- Opening Delimiter -

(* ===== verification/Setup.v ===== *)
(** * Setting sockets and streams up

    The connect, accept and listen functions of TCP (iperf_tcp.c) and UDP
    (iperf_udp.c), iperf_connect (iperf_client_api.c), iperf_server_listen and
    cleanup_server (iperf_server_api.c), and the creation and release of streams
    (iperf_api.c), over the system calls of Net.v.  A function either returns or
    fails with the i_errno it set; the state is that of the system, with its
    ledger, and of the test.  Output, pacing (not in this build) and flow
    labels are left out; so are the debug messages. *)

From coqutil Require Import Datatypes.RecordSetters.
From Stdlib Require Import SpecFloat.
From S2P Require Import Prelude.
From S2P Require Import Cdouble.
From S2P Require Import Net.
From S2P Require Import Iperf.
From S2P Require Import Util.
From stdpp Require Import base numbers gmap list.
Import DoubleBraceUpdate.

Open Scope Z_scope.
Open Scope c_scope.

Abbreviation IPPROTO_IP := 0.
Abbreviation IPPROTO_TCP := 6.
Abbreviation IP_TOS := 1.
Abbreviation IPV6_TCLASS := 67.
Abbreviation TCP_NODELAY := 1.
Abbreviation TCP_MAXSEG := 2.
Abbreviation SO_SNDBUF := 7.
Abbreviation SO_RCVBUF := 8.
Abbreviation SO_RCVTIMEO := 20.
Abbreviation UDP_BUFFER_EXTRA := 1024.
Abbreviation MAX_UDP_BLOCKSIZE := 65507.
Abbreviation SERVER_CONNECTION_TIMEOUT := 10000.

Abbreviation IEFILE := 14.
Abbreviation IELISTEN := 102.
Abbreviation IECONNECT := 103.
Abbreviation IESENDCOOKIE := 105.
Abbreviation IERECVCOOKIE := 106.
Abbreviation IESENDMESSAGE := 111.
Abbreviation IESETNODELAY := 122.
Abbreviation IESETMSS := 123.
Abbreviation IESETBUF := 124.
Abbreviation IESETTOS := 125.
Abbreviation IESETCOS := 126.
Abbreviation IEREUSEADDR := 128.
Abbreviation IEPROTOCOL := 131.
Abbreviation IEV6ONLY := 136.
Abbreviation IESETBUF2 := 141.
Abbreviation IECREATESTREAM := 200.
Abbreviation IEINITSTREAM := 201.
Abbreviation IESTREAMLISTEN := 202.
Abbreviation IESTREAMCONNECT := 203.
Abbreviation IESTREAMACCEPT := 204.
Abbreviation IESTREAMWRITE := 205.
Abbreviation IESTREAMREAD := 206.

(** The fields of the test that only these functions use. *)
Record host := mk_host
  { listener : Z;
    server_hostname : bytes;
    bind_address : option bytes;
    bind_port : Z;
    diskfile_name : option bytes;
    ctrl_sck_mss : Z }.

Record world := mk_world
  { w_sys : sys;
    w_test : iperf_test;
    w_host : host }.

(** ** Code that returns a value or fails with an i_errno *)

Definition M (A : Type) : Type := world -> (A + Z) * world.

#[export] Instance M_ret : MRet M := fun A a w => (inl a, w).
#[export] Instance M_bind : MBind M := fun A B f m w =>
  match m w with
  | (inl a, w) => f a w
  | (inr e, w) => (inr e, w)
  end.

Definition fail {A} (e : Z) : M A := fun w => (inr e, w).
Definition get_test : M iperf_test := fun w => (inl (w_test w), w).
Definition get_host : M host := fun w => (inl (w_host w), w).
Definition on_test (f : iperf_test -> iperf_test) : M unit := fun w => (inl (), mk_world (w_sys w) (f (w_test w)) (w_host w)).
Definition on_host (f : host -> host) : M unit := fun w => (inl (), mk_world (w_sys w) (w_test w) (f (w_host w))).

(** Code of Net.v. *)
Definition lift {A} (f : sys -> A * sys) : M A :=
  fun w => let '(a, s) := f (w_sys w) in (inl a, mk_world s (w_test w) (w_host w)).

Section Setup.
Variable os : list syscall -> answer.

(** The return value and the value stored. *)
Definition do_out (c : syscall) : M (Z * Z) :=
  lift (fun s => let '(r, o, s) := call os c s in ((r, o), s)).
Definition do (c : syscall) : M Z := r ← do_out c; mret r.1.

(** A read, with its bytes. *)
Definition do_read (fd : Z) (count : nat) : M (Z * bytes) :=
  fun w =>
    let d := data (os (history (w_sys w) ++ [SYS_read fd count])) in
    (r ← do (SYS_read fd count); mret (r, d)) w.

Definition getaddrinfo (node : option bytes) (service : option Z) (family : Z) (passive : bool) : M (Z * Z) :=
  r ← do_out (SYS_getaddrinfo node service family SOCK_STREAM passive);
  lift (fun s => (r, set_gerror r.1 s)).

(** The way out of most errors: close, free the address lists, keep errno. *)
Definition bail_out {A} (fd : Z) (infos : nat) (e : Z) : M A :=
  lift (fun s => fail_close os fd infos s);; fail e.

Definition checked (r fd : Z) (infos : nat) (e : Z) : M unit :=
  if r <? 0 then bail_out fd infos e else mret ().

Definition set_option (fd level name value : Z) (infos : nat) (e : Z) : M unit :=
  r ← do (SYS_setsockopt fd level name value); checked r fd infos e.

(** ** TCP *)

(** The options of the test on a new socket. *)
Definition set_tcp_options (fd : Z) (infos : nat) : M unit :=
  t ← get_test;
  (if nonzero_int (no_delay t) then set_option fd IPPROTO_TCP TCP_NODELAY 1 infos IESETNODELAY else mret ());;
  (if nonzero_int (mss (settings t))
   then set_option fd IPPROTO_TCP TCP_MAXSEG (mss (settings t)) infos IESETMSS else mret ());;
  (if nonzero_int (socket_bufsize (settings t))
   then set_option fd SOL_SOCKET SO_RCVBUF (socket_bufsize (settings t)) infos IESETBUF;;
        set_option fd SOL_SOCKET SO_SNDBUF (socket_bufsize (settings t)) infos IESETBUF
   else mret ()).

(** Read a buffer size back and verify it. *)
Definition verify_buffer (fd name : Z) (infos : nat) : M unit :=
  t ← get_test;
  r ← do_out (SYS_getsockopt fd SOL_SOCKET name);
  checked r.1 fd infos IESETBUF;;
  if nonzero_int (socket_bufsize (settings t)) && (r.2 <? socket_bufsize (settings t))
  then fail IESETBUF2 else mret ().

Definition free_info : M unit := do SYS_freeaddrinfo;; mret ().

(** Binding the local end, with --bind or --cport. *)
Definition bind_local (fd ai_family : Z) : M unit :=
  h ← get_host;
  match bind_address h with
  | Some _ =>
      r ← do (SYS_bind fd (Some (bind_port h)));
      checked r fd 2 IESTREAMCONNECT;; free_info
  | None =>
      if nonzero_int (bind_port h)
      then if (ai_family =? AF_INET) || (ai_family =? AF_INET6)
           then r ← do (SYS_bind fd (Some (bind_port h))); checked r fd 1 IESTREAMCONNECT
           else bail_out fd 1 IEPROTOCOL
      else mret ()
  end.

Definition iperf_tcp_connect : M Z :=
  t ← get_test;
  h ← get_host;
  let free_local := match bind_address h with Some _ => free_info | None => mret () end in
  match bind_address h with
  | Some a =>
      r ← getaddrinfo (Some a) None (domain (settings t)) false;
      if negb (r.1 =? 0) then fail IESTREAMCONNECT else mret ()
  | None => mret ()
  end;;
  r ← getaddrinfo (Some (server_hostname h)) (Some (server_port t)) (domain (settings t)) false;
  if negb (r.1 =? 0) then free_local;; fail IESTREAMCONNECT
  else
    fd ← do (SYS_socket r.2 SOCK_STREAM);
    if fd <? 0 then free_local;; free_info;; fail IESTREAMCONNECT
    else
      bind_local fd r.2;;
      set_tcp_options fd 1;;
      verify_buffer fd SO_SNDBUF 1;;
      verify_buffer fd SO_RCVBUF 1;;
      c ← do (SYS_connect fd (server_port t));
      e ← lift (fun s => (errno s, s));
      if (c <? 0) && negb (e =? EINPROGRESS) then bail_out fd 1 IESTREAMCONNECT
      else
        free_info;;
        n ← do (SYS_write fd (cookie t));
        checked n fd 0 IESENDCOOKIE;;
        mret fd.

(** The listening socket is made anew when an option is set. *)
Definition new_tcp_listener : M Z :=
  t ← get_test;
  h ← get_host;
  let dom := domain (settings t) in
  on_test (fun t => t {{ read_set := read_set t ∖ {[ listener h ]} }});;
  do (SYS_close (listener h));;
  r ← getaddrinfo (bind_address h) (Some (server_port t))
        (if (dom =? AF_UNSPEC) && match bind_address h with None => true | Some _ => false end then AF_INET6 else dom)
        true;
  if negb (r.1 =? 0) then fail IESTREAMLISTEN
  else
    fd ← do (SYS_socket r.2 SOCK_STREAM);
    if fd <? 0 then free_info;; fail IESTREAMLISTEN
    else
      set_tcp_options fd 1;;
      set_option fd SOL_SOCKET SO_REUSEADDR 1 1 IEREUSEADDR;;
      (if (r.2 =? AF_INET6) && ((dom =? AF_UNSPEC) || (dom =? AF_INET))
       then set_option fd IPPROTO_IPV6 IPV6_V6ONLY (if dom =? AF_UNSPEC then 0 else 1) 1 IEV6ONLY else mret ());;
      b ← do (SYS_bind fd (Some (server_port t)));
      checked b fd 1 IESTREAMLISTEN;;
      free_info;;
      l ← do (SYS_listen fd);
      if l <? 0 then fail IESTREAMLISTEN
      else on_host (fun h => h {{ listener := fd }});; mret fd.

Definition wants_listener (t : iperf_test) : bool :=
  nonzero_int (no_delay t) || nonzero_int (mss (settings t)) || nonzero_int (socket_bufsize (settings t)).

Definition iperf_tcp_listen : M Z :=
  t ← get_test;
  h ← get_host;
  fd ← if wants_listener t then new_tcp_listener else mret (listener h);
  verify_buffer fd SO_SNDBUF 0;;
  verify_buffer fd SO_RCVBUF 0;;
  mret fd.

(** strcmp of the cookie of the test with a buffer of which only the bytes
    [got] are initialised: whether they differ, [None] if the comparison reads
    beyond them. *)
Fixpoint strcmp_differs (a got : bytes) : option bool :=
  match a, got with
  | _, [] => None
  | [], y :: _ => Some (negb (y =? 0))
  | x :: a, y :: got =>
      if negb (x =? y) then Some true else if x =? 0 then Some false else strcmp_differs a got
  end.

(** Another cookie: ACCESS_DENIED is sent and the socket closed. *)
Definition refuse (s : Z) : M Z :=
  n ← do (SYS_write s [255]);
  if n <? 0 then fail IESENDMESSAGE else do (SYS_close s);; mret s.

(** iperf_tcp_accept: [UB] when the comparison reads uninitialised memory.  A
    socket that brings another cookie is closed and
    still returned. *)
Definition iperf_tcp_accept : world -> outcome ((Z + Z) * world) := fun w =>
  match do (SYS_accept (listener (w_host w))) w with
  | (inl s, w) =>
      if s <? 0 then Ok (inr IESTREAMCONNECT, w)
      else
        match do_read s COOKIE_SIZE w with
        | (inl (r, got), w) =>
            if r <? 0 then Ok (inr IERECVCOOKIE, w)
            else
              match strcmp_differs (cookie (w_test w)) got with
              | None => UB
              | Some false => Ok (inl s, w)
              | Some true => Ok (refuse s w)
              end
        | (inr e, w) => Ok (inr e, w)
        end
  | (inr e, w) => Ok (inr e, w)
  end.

- Closing Delimiter -

▶ _PROBLEM DETAILS_: For the listing above, say how many lines hold the string "count". Give only that number.

▶ _FINISHED EXERCISE_: 3